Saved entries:
++++
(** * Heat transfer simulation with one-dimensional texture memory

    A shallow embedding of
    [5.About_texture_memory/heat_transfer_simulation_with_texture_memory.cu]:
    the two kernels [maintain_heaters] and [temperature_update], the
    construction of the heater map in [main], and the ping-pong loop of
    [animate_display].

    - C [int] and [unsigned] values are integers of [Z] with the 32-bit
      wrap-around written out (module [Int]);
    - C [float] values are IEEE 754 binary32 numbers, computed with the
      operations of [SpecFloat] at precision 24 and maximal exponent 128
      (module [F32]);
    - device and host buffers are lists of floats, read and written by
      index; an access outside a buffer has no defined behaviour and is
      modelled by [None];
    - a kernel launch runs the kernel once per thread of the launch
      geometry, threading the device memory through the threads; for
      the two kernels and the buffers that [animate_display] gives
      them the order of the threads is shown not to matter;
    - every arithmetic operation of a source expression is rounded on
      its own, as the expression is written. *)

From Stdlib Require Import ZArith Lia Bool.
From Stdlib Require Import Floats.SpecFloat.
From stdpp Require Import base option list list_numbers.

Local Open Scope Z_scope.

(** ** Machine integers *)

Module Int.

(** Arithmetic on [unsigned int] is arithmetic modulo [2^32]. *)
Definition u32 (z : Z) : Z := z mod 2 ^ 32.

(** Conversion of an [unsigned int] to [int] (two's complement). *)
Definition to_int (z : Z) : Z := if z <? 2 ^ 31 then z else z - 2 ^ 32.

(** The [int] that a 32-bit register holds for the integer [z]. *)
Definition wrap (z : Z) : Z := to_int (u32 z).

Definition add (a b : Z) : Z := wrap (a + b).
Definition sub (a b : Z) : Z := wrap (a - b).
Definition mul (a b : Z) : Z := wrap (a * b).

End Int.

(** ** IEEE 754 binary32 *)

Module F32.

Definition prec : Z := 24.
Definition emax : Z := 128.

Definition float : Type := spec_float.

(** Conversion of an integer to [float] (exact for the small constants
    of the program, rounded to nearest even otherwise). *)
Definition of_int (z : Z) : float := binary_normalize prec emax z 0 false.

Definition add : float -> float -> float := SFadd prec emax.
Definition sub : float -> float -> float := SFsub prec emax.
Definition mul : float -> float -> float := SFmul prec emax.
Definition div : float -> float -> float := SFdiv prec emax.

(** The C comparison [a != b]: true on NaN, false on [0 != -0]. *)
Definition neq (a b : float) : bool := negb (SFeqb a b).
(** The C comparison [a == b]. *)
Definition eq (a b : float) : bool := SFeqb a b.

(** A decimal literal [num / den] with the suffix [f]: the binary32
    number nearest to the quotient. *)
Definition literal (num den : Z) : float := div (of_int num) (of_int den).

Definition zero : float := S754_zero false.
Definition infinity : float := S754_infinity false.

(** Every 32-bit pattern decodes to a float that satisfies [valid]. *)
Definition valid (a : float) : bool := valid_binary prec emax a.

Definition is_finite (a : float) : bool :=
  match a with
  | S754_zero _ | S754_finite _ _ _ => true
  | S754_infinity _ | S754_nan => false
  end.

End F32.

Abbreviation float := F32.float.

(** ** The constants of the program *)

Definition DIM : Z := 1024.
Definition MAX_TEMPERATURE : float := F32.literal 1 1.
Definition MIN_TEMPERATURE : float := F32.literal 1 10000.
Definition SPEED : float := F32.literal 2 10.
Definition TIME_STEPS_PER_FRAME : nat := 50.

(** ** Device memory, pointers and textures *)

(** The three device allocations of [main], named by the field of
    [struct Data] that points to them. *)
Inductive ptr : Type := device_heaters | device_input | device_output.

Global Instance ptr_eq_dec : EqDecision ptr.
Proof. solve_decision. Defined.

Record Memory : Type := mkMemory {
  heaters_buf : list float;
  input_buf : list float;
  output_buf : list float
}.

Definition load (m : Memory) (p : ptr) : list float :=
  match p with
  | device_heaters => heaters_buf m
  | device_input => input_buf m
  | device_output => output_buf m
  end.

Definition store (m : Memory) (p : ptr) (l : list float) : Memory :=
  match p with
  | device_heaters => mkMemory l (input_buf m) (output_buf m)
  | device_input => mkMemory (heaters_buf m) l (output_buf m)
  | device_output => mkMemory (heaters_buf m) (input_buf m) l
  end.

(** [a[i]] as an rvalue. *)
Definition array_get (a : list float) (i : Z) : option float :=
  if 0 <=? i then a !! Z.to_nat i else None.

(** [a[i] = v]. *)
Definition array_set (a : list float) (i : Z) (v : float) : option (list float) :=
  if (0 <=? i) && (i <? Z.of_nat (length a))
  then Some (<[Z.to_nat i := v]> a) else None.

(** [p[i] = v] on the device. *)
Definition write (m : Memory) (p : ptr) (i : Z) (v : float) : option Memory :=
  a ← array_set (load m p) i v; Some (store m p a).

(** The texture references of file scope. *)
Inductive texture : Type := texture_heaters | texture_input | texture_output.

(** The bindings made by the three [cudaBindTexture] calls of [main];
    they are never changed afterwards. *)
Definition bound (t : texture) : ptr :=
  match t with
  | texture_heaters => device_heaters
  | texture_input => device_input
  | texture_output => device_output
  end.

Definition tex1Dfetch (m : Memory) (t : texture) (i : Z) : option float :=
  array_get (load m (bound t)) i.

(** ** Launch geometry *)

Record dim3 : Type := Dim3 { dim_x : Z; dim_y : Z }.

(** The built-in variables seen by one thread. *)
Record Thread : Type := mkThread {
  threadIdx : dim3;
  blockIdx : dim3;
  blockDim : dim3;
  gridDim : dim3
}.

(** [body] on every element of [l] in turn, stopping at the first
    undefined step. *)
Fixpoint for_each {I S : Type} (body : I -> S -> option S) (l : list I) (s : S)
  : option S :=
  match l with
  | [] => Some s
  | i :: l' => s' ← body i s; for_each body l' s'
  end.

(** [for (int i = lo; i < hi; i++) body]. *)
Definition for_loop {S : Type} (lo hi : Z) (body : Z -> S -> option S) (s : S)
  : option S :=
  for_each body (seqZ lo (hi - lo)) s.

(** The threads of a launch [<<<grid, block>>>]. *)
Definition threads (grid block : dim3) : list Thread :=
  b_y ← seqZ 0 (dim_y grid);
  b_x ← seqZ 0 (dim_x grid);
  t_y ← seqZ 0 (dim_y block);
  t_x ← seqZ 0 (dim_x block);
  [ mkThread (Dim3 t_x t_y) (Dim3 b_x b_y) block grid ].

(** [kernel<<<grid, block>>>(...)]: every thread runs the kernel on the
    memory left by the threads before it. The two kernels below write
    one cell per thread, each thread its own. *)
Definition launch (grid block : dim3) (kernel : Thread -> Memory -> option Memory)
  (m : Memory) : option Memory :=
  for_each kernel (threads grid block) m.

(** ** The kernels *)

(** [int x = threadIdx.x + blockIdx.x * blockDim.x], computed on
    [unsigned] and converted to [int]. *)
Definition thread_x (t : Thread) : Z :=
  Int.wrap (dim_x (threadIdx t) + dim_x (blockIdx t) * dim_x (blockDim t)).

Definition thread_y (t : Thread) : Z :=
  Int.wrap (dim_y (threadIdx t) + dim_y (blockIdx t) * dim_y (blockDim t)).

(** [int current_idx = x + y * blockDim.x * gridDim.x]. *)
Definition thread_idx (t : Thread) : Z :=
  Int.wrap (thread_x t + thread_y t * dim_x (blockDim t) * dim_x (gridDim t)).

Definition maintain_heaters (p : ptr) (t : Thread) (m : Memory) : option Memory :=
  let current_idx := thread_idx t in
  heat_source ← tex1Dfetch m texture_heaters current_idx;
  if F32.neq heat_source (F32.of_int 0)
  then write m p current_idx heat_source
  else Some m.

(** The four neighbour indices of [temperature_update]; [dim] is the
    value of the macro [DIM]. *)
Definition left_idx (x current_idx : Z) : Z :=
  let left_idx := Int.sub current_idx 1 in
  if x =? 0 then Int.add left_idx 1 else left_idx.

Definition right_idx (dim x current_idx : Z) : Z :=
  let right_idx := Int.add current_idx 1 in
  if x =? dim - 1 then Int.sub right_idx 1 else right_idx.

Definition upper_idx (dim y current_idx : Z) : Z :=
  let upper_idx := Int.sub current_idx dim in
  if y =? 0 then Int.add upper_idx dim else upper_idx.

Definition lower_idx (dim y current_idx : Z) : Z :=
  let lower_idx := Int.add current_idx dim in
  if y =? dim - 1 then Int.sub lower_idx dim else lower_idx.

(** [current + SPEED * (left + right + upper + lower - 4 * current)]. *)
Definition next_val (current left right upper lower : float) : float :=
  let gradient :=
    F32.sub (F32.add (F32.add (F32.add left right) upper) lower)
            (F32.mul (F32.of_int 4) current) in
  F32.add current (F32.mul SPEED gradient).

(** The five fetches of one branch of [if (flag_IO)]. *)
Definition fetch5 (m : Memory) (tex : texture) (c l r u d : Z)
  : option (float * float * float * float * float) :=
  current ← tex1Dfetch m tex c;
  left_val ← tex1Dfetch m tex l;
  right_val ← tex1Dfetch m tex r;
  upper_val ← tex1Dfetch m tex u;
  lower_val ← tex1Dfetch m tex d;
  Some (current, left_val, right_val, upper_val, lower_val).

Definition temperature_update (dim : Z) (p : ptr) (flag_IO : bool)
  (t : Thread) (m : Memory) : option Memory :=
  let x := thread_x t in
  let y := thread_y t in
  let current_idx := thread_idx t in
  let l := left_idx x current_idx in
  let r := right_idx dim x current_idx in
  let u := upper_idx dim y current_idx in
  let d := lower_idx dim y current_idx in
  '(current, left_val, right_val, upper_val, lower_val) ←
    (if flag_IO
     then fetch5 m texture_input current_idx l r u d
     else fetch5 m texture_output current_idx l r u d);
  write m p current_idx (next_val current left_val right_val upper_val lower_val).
++++
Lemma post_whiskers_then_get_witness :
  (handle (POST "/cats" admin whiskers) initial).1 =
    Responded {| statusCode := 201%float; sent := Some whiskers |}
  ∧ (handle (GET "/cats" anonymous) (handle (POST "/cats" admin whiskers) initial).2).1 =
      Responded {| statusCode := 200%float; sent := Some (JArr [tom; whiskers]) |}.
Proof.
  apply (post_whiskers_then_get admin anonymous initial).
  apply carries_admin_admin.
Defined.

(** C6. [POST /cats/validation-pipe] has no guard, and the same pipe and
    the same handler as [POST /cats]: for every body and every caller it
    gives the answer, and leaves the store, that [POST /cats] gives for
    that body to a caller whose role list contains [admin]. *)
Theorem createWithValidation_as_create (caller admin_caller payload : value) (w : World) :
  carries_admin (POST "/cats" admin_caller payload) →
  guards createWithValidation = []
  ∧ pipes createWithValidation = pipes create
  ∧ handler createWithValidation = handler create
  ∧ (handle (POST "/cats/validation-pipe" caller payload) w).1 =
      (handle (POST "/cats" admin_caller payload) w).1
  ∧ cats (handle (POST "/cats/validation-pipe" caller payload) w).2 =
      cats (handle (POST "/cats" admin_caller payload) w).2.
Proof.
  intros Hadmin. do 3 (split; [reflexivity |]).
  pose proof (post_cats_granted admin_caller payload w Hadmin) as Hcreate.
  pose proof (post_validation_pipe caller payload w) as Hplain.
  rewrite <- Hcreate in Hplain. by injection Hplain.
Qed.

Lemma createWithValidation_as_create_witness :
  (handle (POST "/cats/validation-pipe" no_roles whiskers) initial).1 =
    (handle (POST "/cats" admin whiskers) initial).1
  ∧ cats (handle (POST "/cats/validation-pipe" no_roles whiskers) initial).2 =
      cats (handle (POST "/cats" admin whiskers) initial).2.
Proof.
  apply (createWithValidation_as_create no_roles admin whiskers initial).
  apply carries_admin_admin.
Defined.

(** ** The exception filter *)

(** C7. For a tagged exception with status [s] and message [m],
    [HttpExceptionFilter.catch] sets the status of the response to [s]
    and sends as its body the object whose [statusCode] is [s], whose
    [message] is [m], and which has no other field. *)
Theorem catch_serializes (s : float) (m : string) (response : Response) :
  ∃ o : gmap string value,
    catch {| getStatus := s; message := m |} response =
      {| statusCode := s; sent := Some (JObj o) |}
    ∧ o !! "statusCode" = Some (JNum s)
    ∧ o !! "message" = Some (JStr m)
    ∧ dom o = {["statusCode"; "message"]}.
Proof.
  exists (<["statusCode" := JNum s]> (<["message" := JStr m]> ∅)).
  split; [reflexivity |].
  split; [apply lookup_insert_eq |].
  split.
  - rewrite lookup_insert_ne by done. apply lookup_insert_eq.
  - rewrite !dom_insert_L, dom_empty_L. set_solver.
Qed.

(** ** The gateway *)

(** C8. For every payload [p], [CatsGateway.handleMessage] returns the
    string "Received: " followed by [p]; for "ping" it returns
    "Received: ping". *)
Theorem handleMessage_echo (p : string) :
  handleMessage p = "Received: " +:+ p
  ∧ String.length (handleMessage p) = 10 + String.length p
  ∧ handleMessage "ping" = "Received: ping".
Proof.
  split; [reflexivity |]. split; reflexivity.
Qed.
++++
__TASK BRIEF__:
Could you set down, exactly as written, the lines above between the one holding "else Some m." and the one holding "if x =? 0 then", inclusive, and nothing more?

__TASK SOLUTION__:
  else Some m.

(** The four neighbour indices of [temperature_update]; [dim] is the
    value of the macro [DIM]. *)
Definition left_idx (x current_idx : Z) : Z :=
  let left_idx := Int.sub current_idx 1 in
  if x =? 0 then Int.add left_idx 1 else left_idx.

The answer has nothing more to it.